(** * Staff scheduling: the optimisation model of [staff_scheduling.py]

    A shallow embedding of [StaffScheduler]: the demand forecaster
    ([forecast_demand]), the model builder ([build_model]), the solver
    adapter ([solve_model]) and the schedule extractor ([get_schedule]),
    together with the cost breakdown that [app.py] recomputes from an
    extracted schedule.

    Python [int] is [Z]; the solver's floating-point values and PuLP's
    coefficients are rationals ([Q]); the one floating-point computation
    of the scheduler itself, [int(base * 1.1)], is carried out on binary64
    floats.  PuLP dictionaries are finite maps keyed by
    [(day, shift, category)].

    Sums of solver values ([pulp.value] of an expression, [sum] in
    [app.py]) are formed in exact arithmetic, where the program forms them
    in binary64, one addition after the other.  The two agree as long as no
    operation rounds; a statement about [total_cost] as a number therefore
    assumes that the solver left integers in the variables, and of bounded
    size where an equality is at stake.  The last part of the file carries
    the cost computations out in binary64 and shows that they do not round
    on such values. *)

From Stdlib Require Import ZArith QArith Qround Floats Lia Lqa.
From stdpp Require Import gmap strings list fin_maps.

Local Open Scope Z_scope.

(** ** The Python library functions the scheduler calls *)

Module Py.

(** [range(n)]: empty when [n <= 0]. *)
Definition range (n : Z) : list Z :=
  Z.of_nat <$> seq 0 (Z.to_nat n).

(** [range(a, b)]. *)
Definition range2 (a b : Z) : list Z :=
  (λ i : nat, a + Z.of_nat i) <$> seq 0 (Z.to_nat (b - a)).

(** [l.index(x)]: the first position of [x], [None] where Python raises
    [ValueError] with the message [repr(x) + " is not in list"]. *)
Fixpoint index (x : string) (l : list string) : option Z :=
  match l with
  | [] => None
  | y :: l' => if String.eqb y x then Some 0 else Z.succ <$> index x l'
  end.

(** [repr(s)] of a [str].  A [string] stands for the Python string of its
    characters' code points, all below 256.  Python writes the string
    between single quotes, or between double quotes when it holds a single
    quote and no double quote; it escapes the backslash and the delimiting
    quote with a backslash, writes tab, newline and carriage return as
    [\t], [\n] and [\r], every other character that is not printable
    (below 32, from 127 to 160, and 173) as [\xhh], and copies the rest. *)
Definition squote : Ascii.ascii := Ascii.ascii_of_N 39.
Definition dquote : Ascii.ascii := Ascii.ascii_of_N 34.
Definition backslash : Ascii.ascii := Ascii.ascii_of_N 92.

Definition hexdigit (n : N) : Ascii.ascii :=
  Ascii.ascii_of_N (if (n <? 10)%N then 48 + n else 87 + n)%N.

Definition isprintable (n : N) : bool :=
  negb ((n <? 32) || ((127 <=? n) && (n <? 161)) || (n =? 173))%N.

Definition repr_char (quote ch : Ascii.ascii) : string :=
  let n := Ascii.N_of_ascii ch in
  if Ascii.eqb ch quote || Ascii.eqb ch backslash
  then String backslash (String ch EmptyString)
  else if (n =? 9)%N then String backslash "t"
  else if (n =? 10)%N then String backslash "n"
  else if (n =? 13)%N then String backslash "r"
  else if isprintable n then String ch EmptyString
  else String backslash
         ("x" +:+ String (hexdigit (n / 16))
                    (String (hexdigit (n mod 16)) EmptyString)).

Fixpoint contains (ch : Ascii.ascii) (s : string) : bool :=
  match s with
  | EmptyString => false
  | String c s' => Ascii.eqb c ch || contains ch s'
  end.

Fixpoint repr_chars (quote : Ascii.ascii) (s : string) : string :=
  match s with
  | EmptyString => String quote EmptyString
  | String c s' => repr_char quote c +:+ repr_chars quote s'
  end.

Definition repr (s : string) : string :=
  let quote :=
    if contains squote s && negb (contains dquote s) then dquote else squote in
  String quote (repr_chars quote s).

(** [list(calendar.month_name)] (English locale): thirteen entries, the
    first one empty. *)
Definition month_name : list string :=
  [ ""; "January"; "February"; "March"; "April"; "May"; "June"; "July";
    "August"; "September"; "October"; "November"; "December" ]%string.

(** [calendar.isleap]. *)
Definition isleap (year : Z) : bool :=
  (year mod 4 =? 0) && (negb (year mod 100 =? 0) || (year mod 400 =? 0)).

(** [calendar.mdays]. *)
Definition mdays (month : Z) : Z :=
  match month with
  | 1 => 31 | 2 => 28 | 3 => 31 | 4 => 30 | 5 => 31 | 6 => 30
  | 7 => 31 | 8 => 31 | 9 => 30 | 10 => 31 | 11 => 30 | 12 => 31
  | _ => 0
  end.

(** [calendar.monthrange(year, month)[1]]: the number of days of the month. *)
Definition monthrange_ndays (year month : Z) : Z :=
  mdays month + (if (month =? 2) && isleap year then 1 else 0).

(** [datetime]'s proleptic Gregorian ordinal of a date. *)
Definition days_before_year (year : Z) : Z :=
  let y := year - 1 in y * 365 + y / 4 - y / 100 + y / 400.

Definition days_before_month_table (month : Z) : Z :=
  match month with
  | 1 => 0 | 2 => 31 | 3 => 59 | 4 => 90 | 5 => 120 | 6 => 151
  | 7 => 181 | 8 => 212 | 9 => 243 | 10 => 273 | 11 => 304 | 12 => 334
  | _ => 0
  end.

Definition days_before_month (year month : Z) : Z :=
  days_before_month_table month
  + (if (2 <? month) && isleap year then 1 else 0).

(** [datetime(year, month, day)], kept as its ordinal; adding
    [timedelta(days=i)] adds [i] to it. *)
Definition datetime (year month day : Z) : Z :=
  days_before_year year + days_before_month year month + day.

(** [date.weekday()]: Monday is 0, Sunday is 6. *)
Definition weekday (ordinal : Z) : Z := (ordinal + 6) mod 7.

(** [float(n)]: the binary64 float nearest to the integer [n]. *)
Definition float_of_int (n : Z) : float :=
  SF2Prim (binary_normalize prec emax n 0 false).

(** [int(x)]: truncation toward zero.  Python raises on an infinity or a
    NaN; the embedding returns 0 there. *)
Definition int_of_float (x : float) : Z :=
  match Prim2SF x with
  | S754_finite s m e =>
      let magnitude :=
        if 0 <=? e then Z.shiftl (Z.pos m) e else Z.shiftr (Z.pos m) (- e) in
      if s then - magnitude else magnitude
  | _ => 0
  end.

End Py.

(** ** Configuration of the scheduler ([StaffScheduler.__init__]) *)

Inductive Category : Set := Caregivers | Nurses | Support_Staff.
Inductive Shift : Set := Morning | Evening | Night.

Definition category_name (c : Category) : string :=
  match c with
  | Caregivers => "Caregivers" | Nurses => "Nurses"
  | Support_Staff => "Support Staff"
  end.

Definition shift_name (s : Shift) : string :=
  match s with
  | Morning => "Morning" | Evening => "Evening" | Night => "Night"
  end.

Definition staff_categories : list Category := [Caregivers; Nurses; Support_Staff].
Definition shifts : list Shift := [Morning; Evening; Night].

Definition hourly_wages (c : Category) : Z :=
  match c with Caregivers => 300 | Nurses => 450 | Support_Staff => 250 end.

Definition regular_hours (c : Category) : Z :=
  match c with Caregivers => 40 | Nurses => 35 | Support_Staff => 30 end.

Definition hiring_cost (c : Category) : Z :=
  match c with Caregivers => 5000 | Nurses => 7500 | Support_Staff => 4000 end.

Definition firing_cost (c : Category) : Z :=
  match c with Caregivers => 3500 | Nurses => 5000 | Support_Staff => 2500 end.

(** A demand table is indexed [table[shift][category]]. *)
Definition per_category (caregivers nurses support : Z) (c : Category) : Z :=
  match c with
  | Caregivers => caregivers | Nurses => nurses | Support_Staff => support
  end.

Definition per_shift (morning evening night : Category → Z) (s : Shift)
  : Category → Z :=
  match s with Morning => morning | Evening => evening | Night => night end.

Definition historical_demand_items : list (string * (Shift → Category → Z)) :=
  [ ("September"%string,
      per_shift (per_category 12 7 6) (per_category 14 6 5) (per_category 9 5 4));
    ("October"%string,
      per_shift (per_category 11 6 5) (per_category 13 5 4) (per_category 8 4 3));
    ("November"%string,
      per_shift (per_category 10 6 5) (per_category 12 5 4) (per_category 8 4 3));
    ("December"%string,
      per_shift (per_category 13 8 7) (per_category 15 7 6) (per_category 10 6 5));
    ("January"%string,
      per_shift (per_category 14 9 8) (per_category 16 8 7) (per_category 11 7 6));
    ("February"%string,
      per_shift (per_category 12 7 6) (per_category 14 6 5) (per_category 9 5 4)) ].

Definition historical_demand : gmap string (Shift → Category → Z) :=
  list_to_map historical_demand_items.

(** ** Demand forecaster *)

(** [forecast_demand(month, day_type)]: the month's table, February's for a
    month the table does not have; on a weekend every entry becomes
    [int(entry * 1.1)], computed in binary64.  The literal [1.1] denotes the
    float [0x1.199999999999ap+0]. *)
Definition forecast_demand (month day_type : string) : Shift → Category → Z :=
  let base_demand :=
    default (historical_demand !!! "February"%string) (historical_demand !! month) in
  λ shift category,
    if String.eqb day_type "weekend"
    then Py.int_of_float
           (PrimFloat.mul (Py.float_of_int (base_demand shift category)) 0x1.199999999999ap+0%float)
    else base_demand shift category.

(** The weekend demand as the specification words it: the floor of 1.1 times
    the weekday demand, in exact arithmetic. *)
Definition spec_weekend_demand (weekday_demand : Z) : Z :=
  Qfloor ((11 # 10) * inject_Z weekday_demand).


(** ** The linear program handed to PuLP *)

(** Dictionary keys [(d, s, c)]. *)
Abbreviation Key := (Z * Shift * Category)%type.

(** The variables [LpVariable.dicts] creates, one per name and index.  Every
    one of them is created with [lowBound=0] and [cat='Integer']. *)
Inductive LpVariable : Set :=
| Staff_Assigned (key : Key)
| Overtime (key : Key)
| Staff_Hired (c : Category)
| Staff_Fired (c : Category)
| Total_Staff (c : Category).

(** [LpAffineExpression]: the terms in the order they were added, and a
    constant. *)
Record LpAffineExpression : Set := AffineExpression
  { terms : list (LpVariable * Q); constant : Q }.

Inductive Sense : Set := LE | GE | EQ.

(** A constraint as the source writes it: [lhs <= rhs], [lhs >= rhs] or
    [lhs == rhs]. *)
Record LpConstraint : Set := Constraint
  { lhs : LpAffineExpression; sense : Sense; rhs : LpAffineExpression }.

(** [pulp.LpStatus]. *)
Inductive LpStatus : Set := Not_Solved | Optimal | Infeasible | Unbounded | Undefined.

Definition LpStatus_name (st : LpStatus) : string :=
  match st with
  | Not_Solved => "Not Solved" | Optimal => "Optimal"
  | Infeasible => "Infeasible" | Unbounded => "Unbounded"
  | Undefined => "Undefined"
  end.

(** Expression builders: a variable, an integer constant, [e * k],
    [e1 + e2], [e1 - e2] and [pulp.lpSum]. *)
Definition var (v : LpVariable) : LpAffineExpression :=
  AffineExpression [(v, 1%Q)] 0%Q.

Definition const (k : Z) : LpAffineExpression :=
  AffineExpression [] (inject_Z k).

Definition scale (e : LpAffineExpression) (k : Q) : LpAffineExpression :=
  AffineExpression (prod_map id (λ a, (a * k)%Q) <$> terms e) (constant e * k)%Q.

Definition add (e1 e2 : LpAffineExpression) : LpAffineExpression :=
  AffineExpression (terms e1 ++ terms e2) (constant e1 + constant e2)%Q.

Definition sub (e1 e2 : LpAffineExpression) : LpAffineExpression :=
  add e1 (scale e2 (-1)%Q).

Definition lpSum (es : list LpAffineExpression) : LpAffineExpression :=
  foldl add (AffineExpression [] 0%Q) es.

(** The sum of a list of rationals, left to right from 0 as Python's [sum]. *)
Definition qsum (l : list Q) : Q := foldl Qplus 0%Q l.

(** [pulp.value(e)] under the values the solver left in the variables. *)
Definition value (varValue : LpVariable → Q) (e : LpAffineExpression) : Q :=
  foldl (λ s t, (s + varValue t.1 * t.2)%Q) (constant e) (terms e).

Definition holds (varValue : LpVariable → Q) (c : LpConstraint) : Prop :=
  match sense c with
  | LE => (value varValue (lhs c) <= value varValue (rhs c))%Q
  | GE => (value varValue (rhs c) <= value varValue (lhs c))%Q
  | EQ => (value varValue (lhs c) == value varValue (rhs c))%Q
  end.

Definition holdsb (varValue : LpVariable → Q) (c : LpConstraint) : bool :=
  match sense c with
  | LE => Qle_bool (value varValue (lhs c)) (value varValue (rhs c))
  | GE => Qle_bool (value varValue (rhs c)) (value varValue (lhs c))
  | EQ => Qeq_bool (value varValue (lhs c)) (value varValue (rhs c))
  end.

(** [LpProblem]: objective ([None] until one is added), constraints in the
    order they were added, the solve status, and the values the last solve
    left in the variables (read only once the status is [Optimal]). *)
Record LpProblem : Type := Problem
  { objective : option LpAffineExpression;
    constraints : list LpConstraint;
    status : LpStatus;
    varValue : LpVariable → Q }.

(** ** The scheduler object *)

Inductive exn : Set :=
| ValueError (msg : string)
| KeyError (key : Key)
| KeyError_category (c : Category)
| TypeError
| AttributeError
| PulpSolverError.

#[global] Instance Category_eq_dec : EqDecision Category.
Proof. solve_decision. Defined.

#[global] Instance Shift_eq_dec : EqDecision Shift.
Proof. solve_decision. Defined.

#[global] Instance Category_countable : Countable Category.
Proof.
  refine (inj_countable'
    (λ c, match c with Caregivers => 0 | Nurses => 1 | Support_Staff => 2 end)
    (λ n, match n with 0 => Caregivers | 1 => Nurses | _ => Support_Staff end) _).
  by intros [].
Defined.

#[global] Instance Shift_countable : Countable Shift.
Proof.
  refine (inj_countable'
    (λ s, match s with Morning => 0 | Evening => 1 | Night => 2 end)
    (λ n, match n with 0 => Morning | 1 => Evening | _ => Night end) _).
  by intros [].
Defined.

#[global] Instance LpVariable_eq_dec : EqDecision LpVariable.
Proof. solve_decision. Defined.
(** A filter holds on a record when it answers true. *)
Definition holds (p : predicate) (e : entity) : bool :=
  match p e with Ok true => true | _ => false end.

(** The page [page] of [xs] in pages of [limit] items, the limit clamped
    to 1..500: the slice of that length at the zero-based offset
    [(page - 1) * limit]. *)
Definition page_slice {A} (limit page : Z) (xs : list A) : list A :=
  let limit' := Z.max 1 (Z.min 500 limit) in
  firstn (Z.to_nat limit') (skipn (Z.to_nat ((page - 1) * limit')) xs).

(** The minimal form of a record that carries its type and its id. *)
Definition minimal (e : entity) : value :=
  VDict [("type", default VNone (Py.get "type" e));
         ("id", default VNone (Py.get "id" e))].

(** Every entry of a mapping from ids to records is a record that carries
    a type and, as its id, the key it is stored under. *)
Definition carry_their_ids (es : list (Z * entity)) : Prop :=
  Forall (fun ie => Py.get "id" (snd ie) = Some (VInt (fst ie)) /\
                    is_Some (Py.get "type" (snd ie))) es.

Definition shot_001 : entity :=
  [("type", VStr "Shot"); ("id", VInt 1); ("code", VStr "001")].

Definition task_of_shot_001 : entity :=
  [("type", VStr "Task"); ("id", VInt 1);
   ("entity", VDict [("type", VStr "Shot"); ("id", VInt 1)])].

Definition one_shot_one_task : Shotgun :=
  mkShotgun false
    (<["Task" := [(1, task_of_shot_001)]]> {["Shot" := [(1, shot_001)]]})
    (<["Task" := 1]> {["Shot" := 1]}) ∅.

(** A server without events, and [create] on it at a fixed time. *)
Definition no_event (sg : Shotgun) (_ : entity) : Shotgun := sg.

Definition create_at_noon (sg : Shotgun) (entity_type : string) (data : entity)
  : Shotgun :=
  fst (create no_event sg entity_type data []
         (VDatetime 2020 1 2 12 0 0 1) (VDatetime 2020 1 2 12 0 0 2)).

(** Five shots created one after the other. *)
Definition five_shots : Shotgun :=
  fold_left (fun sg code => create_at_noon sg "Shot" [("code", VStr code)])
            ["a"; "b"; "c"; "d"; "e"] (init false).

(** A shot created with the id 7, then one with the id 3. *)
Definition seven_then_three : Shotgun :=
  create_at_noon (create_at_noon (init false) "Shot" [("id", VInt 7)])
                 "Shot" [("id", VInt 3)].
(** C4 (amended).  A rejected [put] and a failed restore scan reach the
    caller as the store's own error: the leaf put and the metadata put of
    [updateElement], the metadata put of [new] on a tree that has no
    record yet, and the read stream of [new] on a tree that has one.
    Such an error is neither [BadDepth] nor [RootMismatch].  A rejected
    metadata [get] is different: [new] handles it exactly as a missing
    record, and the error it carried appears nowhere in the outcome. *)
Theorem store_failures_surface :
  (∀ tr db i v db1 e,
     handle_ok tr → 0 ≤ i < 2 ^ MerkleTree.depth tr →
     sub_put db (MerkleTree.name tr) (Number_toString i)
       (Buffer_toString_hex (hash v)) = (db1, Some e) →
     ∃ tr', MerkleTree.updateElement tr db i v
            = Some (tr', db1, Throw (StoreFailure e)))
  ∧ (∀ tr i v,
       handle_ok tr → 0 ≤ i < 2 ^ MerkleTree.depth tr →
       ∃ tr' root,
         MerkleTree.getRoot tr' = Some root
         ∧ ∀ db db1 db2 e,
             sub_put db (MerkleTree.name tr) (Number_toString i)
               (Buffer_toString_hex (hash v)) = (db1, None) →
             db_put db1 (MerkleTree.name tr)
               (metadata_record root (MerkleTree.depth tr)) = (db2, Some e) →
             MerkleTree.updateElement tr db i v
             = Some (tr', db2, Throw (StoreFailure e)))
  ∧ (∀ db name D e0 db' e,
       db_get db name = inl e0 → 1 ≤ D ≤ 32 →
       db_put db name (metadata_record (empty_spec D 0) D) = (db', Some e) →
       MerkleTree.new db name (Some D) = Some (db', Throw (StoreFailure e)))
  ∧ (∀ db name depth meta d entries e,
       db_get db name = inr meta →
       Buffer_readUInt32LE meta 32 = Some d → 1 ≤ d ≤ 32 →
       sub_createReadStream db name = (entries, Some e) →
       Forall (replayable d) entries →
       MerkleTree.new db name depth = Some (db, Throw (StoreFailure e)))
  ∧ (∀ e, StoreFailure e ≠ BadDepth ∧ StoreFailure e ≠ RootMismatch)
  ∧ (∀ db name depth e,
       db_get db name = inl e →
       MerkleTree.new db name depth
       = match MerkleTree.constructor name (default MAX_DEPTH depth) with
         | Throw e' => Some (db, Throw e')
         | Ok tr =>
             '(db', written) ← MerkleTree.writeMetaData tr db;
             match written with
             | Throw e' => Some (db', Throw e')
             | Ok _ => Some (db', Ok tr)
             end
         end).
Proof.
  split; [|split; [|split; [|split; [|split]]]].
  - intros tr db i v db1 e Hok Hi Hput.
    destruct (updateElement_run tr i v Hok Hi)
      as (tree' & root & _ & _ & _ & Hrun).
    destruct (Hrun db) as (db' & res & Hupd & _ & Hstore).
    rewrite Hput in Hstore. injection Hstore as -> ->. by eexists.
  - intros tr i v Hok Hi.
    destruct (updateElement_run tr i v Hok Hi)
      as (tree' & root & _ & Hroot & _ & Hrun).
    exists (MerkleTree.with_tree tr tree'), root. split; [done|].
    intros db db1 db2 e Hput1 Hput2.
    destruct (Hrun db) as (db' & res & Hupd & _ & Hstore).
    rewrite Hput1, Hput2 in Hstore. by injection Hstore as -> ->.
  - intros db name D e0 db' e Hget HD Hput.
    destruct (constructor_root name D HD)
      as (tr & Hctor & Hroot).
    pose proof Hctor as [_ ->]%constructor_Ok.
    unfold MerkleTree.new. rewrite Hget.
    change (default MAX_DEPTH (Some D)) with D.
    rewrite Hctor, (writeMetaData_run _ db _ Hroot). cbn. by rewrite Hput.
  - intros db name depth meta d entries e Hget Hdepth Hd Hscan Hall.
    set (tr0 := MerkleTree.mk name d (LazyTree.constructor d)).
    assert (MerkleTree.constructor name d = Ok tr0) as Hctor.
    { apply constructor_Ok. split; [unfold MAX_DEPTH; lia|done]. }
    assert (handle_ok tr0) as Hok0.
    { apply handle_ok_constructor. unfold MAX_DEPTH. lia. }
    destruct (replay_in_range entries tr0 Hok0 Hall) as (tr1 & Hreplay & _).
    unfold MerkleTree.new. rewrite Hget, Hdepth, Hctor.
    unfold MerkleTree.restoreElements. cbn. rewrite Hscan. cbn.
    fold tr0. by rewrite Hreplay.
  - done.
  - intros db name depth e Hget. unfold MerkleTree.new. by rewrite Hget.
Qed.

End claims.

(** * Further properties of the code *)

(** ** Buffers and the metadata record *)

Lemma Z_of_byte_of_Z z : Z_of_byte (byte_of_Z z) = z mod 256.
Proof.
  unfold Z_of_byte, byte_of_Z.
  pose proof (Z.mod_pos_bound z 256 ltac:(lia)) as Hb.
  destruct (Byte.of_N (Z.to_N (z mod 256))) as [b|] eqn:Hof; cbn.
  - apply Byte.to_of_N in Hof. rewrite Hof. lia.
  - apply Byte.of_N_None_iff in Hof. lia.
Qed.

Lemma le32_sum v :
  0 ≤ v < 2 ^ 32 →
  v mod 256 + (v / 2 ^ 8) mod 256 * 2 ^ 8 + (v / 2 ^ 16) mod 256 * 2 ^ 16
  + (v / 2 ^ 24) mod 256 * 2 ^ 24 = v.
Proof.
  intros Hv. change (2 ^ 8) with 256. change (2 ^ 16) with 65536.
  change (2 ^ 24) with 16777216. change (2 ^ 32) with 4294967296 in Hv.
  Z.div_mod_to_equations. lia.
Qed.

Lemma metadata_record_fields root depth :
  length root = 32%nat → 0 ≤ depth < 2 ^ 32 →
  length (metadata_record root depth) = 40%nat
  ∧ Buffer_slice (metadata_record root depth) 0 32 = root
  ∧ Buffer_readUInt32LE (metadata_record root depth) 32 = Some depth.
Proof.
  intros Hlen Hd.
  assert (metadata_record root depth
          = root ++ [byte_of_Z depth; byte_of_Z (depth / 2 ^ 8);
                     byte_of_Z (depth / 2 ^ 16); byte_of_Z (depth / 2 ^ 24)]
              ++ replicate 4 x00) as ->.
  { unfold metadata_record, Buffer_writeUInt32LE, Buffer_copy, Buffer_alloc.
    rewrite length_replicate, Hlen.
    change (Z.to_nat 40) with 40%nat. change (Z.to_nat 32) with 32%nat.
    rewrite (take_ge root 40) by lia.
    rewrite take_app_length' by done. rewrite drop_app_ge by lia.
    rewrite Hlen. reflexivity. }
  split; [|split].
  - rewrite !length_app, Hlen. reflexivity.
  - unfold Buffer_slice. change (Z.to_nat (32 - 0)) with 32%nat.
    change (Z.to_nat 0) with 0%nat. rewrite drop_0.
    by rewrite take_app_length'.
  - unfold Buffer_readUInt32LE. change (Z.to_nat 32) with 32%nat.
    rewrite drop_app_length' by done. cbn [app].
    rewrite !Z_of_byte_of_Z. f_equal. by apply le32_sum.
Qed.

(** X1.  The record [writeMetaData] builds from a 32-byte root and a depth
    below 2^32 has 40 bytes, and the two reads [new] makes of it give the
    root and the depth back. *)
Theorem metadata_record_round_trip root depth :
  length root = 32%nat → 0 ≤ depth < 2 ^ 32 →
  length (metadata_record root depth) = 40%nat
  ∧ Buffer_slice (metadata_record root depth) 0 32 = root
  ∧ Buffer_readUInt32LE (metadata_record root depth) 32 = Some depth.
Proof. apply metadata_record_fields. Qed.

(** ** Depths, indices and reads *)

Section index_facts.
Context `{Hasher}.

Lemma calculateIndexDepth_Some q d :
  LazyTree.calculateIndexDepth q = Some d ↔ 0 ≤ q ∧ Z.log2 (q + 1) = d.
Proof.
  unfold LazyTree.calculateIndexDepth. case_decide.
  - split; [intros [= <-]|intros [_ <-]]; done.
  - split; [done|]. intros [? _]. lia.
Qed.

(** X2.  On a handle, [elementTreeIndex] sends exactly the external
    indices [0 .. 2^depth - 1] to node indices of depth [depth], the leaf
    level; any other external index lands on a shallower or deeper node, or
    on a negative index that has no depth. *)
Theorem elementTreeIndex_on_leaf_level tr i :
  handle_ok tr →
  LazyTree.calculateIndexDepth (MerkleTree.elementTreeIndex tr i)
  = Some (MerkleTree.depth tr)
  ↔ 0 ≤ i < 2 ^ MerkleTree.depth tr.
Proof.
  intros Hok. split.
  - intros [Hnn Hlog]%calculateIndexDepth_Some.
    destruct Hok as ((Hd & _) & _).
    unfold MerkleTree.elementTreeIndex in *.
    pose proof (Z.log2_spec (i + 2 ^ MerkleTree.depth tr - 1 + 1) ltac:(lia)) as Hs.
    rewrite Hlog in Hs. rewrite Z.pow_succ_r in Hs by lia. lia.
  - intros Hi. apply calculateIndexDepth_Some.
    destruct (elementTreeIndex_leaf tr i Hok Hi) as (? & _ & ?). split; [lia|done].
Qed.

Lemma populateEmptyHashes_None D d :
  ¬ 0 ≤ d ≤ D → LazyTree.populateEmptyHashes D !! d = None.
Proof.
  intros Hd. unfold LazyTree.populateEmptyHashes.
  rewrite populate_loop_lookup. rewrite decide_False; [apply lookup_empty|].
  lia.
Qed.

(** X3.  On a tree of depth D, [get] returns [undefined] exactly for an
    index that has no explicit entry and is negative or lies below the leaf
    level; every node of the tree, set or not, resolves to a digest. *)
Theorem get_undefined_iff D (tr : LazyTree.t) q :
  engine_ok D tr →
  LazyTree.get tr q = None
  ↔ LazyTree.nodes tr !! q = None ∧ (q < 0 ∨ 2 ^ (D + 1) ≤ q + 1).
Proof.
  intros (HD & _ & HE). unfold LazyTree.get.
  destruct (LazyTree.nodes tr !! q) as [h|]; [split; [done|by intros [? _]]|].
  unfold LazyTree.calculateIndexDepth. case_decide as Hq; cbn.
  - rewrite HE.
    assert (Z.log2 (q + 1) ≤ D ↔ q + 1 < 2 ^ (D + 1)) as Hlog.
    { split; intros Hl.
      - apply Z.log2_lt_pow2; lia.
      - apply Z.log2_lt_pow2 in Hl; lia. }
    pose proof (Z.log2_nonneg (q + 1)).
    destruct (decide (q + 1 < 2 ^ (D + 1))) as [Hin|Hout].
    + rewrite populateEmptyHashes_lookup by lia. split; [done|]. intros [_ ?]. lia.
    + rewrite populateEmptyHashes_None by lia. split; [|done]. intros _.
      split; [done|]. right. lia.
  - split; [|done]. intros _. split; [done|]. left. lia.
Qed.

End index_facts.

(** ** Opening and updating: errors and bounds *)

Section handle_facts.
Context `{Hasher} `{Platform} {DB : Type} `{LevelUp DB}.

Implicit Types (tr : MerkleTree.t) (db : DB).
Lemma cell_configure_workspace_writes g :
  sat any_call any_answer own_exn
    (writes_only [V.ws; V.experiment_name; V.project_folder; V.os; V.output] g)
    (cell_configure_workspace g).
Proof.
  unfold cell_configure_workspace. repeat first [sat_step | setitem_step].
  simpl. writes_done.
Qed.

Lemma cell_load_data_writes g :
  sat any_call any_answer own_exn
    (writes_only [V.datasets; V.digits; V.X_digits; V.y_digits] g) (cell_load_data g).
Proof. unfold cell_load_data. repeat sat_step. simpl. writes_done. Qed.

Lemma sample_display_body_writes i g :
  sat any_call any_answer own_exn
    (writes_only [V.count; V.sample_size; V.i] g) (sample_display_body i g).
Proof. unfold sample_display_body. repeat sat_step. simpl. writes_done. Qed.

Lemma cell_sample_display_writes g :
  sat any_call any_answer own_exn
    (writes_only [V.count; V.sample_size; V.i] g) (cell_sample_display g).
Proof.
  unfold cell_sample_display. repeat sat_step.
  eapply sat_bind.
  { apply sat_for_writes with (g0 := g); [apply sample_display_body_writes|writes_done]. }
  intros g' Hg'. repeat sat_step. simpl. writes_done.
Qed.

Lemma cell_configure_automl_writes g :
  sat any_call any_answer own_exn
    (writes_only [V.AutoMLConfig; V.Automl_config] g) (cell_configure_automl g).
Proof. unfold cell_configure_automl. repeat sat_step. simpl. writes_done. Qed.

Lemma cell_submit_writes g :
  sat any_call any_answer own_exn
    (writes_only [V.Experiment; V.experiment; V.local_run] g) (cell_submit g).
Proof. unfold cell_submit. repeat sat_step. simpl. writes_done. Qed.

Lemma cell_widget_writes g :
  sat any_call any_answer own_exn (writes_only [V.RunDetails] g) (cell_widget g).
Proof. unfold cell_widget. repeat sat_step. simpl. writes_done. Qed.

● ● ● ● ● ● ●

Transcribe the records above from the line holding "(** [forecast_demand(month, day_type)]: the" down to the line holding "Staff_Fired (c : Category)", inclusive, without adding anything.

(** [forecast_demand(month, day_type)]: the month's table, February's for a
    month the table does not have; on a weekend every entry becomes
    [int(entry * 1.1)], computed in binary64.  The literal [1.1] denotes the
    float [0x1.199999999999ap+0]. *)
Definition forecast_demand (month day_type : string) : Shift → Category → Z :=
  let base_demand :=
    default (historical_demand !!! "February"%string) (historical_demand !! month) in
  λ shift category,
    if String.eqb day_type "weekend"
    then Py.int_of_float
           (PrimFloat.mul (Py.float_of_int (base_demand shift category)) 0x1.199999999999ap+0%float)
    else base_demand shift category.

(** The weekend demand as the specification words it: the floor of 1.1 times
    the weekday demand, in exact arithmetic. *)
Definition spec_weekend_demand (weekday_demand : Z) : Z :=
  Qfloor ((11 # 10) * inject_Z weekday_demand).


(** ** The linear program handed to PuLP *)

(** Dictionary keys [(d, s, c)]. *)
Abbreviation Key := (Z * Shift * Category)%type.

(** The variables [LpVariable.dicts] creates, one per name and index.  Every
    one of them is created with [lowBound=0] and [cat='Integer']. *)
Inductive LpVariable : Set :=
| Staff_Assigned (key : Key)
| Overtime (key : Key)
| Staff_Hired (c : Category)
| Staff_Fired (c : Category)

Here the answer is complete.